There are 4 simple sugars generally regarded by nutritionists as "harmful" to your optimal health: sucrose, fructose, honey, and malts. While we have already discussed sucrose (table sugar), people are often surprised to find fructose and honey on this list.
Fructose is naturally occuring in fruits and vegetables. You should not be concerned about consuming fructose by eating whole, healthful fruits and veggies which are extremely beneficial to your health and have normal amounts of fructose. Fructose has a low number on the glycemic index and therefore has been used as a substitute in low sugar diets such as needed by a diabetic. It has also been sold under the label of "all-natural." However, fructose, apart from being eaten as a part of a whole, natural food should be considered a refined, commercial sugar. Recent studies have found that consumption of fructose in large amounts may cause particular risks to your health.

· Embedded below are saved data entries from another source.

Lemma kept_bind_static X Y p pid : preserves (keep X Y) (bind_static p pid).
Proof. unfold bind_static, emit_known_snapshot. preserves. Qed.

#[local] Hint Resolve kept_on_discovered kept_accept kept_bind_static : preserves.

Lemma kept_install X Y p pid peer existing :
  preserves (keep X Y) (install self_ clk on_closed p pid peer existing).
Proof.
  unfold install, make_self_id_record, emit_connected_snapshot, emit_names_snapshot. preserves.
Qed.

#[local] Hint Resolve kept_install : preserves.

Lemma kept_on_peer_handshake X Y p peer :
  preserves (keep X Y) (on_peer_handshake self_ clk on_closed p peer).
Proof. unfold on_peer_handshake, with_conn, deref. preserves. Qed.

(** *** Data, membership, names, the tick *)

#[local] Instance fwd : Forwarder peer_manager.t := manager_forwarder on_closed.

Lemma kept_router X Y f : (∀ r w, keep X Y w → keep X Y (f r w).2) →
  preserves (keep X Y) (on_router f).
Proof.
  intros Hf w Hw. unfold on_router. specialize (Hf (router_ w) w Hw).
  by destruct (f (router_ w) w) as [r w1].
Qed.

Lemma relay_keeps X Y dst frame fd (r : gossip_router.t) w : keep X Y w →
  keep X Y (let '(direct, w) := Gossip.forward_to dst frame w in
            if direct : bool then (r, w) else (r, Gossip.forward_except frame fd w)).2.
Proof.
  intros Hw. assert (preserves (keep X Y) (forward_to on_closed dst frame)) as Hk.
  { unfold forward_to. preserves. }
  specialize (Hk w Hw). cbn [Gossip.forward_to fwd manager_forwarder].
  destruct (forward_to _ _ _ w) as [[] w1]; [done|]. by apply kept_forward_except.
Qed.

Lemma on_data_keeps X Y z view fd r w : keep X Y w → keep X Y (gossip_router.on_data z view fd r w).2.
Proof.
  intros Hw. unfold gossip_router.on_data. destruct (gossip_router.seen _ _ r) as [dup r1].
  destruct dup; [done|]. destruct (is_zero _).
  - destruct (1 <? _), (negb _); try done; by apply kept_forward_except.
  - destruct (peer_id_eqb _ _); [done|]. destruct (1 <? _); [by apply relay_keeps|done].
Qed.
(* ===== verification/Reactor.v ===== *)
(** * The node on its event loop

    What src/src/mesh_impl.cpp puts together: the loop of EventLoop.v dispatches
    the sockets of connections, listener and discovery to the peer manager,
    drains the mailbox when it is woken, and fires the timers the manager, the
    router and discovery arm.  An event carries what its handler finds on its
    socket; what a connection makes of the bytes is a list of calls on its
    owner (see ConnectionContract.v).  The theorems are about the life of
    connection objects across the boundary: no event reaches an object that is
    gone, every turn of the loop destroys the connections that died in it, and
    a stop leaves nothing behind. *)
From Stdlib Require Import ZArith Lia Sorted.
From Stdlib.Strings Require Import Byte.
From stdpp Require Import base gmap sets list strings numbers option sorting.
From S2P Require Import Prelude PeerId Wire Config Socket EventLoop Crypto Identity Gossip Membership Discovery PeerConnection PeerManager PeerManagerFacts ManagerLogic Reaping MeshImpl.

Open Scope Z_scope.

Module reactor.

Import peer_manager reaping.

(** The functions armed on the loop: the manager's, the second sweep of the
    router's cache, which does not arm another one, and discovery's. *)
Inductive callback := ManagerTimer (cb : timer_cb) | SecondSweep | AnnounceTimer.

(** What a connection does when its socket is ready. *)
Inductive conn_act :=
  | Up
  | Received
  | GotHello (pid : peer_id)
  | GotHandshake (peer : hello)
  | GotData (view : data_view)
  | GotMembership (rec : membership_record)
  | GotIdentity (rec : identity_record)
  | Failing (es : list error).

Definition op_of (p : ptr) (a : conn_act) : op :=
  match a with
  | Up => ConnUp p
  | Received => ConnReceived p
  | GotHello pid => ConnHello p pid
  | GotHandshake peer => ConnHandshake p peer
  | GotData view => ConnData p view
  | GotMembership rec => ConnMembership p rec
  | GotIdentity rec => ConnIdentity p rec
  | Failing es => ConnFails p es
  end.

(** The registered objects, with the event mask and what they find. *)
Inductive handler :=
  | Listener (events : Z) (script : list listener.accept_result)
  | Multicast (events : Z) (datagrams : list (list byte * sockaddr))
  | Connection (p : ptr) (acts : list conn_act).

(** The state behind the callbacks: the manager, the mailboxes the coming
    wakeups will find, the coming draws of discovery's jitter; [stray] when an
    event was dispatched to a destroyed connection. *)
Record node := mk_node {
  peers_ : peer_manager.t;
  mailboxes : list (list mailbox.command);
  jitters : list Z;
  stray : bool;
}.

Definition set_peers (m : peer_manager.t) (w : node) : node :=
  mk_node m (mailboxes w) (jitters w) (stray w).
Definition next_mailbox (w : node) : list mailbox.command * node :=
  match mailboxes w with
  | [] => ([], w)
  | cmds :: rest => (cmds, mk_node (peers_ w) rest (jitters w) (stray w))
  end.
Definition next_jitter (w : node) : Z * node :=
  match jitters w with
  | [] => (0, w)
  | j :: rest => (j, mk_node (peers_ w) (mailboxes w) rest (stray w))
  end.

Abbreviation prog := (event_loop.prog (CB:=callback) (W:=node)).
Abbreviation loop := (event_loop.t (CB:=callback)).

Section node.

(** The clock the manager reads between the loop's own readings. *)
Context {Sod : Sodium} (cfg_ : mesh_config) (self_ : local_identity) (mclk : nat → Z).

Although honey is a natural sweetener, it is considered a refined sugar because 96% of it's dry matter are simple sugars: fructose, glucose, and sucrose. Honey decays teeth faster than table sugar and has the highest calorie content of all sugars with 65 cal per tbls compared to 48 cal per tbls of table sugar. Honey is not a low-glycemic food and for all intents and purposes is no better than white sugar.
Maple Syrup and Molasses might also be added to this list. While, like honey, they might be a better choice than table sugar because they are natural, they are still composed mainly of simple sugars and are not a low-glycemic food (note: brown sugar is a mixture of white table sugar and molasses).